In definitiva, non appare sostenibile l’ipotesi di una realizzazione degli «statuti» fra il 1242 e il 1268, basata solo sulla menzione degli «augustali», una tesi fortemente sostenuta dall’autore (6). 

NOTE

  1. G. Caridi, Gli Aragonesi di Napoli. Una grande dinastia del Sud nell’Italia delle Signorie, Rubbettino Editore, Soveria Mannelli, 2021.
  2. C. De Cupis, Regesto degli Orsini specialmente per quanto si riferisce al loro dominio feudale negli Abruzzi e dei conti Anguillara secondo documenti conservati della famiglia Orsini e nell’Archivio Segreto Vaticano, Sulmona, Tip. dell’editore Colaprete, 1903.
  3. F. Allegrezza, Formazione, dispersione conservazione di un fondo archivistico privato, Roma, ISIME, 1998,  200 documenti originali contenuti nella I Serie Pergamene, pp. 84-91. 
  4. Archivio Storico Capitolino, Fondo II Serie, si tratta dei documenti più antichi riguardanti l’amministrazione di Tagliacozzo dal 1427 al 1499 (carte frammentate e registri, otto bastardelli di entrate e di uscite: grani, carne, bollette di transito, danni dati e varie carte amministrative tra cui una lista delle dogane e stanghe del Lago di Fucino).
  5. G.Biscotti, Gli Orsini nel Regno di Napoli. L’età moderna (Formato Kindle); E.Mori, L’Archivio Orsini.

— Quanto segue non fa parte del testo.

Definition is_char (c : ascii) (s : string) : bool :=
  String.eqb (String c EmptyString) s.

(** [scan subst st s]: the text [s] read from state [st], each complete
    token [{$name}] replaced by [subst name]. *)
Fixpoint scan (subst : string -> string) (st : scan_state) (s : string)
  : string :=
  match s with
  | EmptyString => pending st
  | String c rest =>
      match st with
      | Outside =>
          if is_char c "{" then scan subst AfterBrace rest
          else String c (scan subst Outside rest)
      | AfterBrace =>
          if is_char c "$" then scan subst (InName EmptyString) rest
          else if is_char c "{" then String c (scan subst AfterBrace rest)
          else "{" ++ String c (scan subst Outside rest)
      | InName name =>
          if is_char c "}" then
            match name with
            | EmptyString => "{$}" ++ scan subst Outside rest
            | _ => subst name ++ scan subst Outside rest
            end
          else scan subst (InName (name ++ String c EmptyString)) rest
      end
  end.

(** The names of the complete tokens of a text, left to right. *)
Fixpoint tokens (st : scan_state) (s : string) : list string :=
  match s with
  | EmptyString => []
  | String c rest =>
      match st with
      | Outside =>
          if is_char c "{" then tokens AfterBrace rest
          else tokens Outside rest
      | AfterBrace =>
          if is_char c "$" then tokens (InName EmptyString) rest
          else if is_char c "{" then tokens AfterBrace rest
          else tokens Outside rest
      | InName name =>
          if is_char c "}" then
            match name with
            | EmptyString => tokens Outside rest
            | _ => name :: tokens Outside rest
            end
          else tokens (InName (name ++ String c EmptyString)) rest
      end
  end.

Definition placeholders (s : string) : list string := tokens Outside s.

(** ** The classes of '@firebase/util' *)

(** What [new ErrorFactory(service, serviceName, errors)] is given
    (lines 80-84). *)
Record ErrorFactory : Type := {
  service : string;
  serviceName : string;
  errors : VertexAIErrorCode -> string
}.

Module FirebaseUtil.
(** * camerabot: authorization, camera selection and replies

    A shallow embedding of [camerabot/camerabot.py]: the two decorators
    ([authorization_check], [camera_selection]), the command handlers of
    [CameraBot] and the reply dispatcher, as functions in a state-and-exception
    monad over the bot object, the camera objects and the sequence of calls
    the module makes on its collaborators (logger, chat library, cameras). *)

From Stdlib Require Import String Ascii List ZArith Lia Bool DecimalString.
Import ListNotations.
Local Open Scope string_scope.

(** ** Text *)

Module Text.

(** The line feed, the one character the regex dot does not match. *)
Definition LF : ascii := Ascii.ascii_of_nat 10.

Definition is_LF (c : ascii) : bool := Ascii.eqb c LF.

(** [sep.join(parts)]. *)
Fixpoint join (sep : string) (parts : list string) : string :=
  match parts with
  | [] => EmptyString
  | [p] => p
  | p :: rest => p ++ sep ++ join sep rest
  end.

(** [needle in hay] on strings. *)
Fixpoint contains (needle hay : string) : bool :=
  String.prefix needle hay ||
  match hay with
  | EmptyString => false
  | String _ hay' => contains needle hay'
  end.

(** No line feed in the string. *)
Fixpoint one_line (s : string) : bool :=
  match s with
  | EmptyString => true
  | String c s' => negb (is_LF c) && one_line s'
  end.

(** [str(n)] for an integer. *)
Definition str_Z (z : Z) : string := NilZero.string_of_int (Z.to_int z).

(** [str(n)] for a length. *)
Definition str_nat (n : nat) : string := NilZero.string_of_uint (Nat.to_uint n).

(** ['{0}'.format(x)] for a value that is a string or [None]. *)
Definition fmt_opt (x : option string) : string :=
  match x with
  | Some s => s
  | None => "None"
  end.
Definition __init__ (network_dom : node) : result t :=
  type <- match attributes network_dom with
          | None => Raise TypeError
          | Some a => match lookup "type" a with
                      | Some v => Ok v
                      | None => Raise KeyError
                      end
          end ;;
  mac_address <- _get_dom_element_value network_dom "macAddress" None ;;
  ip_address <- _get_dom_element_value network_dom "ipAddress" None ;;
  Ok {| _type := type; _mac_address := mac_address;
        _ip_address := ip_address |}.
End Network.

Module Component.
Record t : Type := {
  _category : option string;
  _software_version : option string;
  _serial_number : option string
}.

Definition __init__ (component_dom : node) : result t :=
  category <- _get_dom_element_value component_dom "componentCategory" None ;;
  software_version <-
    _get_dom_element_value component_dom "softwareVersion" None ;;
  serial_number <- _get_dom_element_value component_dom "serialNumber" None ;;
  Ok {| _category := category; _software_version := software_version;
        _serial_number := serial_number |}.
End Component.
(** * PHOS digitizer: merging summable digits into digits

    A shallow embedding of [AliPHOSDigitizer::Digitize] and
    [AliPHOSDigitizer::FrontEdgeTime] (PHOS/AliPHOSDigitizer.cxx), with the
    properties of the merge, the threshold removal and the final indexing.

    Conventions of the embedding.
    - [Int_t] values are integers of [Z]; the offset [10000000*i] and the
      primaries shifted by it are wrapped to 32 bits.
    - [Float_t] values (amplitudes, times, noise levels, thresholds) are
      rationals of [Q]; the constants the constructors store are the
      single-precision values nearest to the literals of the source, and the
      arithmetic on amplitudes is not rounded.
    - A [TClonesArray] of digits is a list of slots, a slot being empty
      ([None], the null pointer) or holding a digit.
    - A [TArrayF] is a list of rationals.
    - Reading through a null pointer and assigning past the one [TArrayF]
      that [energies] or [times] points to are the two faults an execution
      can run into; [Digitize] returns either the final digits or the
      fault. *)

From Stdlib Require Import ZArith QArith Lia Sorted.
From stdpp Require Import base option list strings.

Local Open Scope Z_scope.

(** ** Machine integers *)

Definition Int_t (z : Z) : Z := (z + 2 ^ 31) mod 2 ^ 32 - 2 ^ 31.

(** ** Comparisons on [Float_t] *)

Definition Qlt_bool (x y : Q) : bool := negb (Qle_bool y x).

(** [while(curtime)]: a float is true when it is not zero. *)
Definition Float_true (x : Q) : bool := negb (Qeq_bool x 0).

(** ** Faults and results *)

Inductive Fault : Set :=
| NullDereference   (* a method called through a null pointer *)
| ScratchOverflow.  (* an assignment past the object energies or times points to *)

Inductive result (A : Type) : Type :=
| Ok (a : A)
| Crash (f : Fault).
Arguments Ok {A} a.
Arguments Crash {A} f.

#[global] Instance result_ret : MRet result := @Ok.
#[global] Instance result_bind : MBind result := fun A B k m =>
  match m with
  | Ok a => k a
  | Crash f => Crash f
  end.

(** A loop over the values [xs], threading the state and stopping at the
    first fault. *)
Fixpoint forM {S X : Type} (body : S -> X -> result S) (xs : list X) (s : S)
  : result S :=
  match xs with
  | [] => Ok s
  | x :: more => s' ← body s x; forM body more s'
  end.

(** ** Digits *)

(** Modelled from the spec: the class AliPHOSDigit (AliPHOSDigit.h and .cxx
    are not among the sources).  A digit has a channel, an amplitude, a time,
    the list of its primaries with their weights, and its index in the list
    of digits. *)
Record AliPHOSDigit : Type := mkDigit {
  fId : Z;
  fAmp : Q;
  fTime : Q;
  fPrimary : list (Z * Q);
  fIndexInList : Z
}.

(** Modelled from the spec: the constructor call
    [AliPHOSDigit(-1, absID, amp, time)], a digit without primary and with
    the default index -1. *)
Definition NoiseDigit (absID : Z) (amp time : Q) : AliPHOSDigit :=
  {| fId := absID; fAmp := amp; fTime := time; fPrimary := [];
     fIndexInList := -1 |}.

(** Modelled from the spec: [AliPHOSDigit::ShiftPrimary], the offset is added
    to every primary of the digit. *)
Definition ShiftPrimary (shift : Z) (d : AliPHOSDigit) : AliPHOSDigit :=
  {| fId := fId d; fAmp := fAmp d; fTime := fTime d;
     fPrimary := map (fun pw => (Int_t (fst pw + shift), snd pw)) (fPrimary d);
     fIndexInList := fIndexInList d |}.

La famiglia, la storia, l’inventario, Viella editore, Roma, 2016; G.Pansa, Gli Orsini signori d’Abruzzo, Edizioni Kirke, 2012. Non dimentichiamo che Napoleone Orsini fu ucciso nel 1534 dal fratello Girolamo.
  6. Per i rapporti fra città e campagna allo specchio della normativa statuaria si veda: Un confronto fra lo Stato della Chiesa, la Toscana e l’Abruzzo (secoli XII-XVI), a c. di Gian Paolo Giuseppe Scharf, Università degli Studi di Napoli Federico II, 2022, FedOAPress; P.Terenzi, Statuti e norme sul territorio nelle città e terre del Regno di Napoli (secoli XIII-XV), pp. 155 sgg. Cfr. M.Di Domenico, Gli Statuti antichi di Avezzano: aspetti giuridico-economici / trascrizione, traduzione del testo latino a fronte e commento, De Cristoforo, Roma, 1989.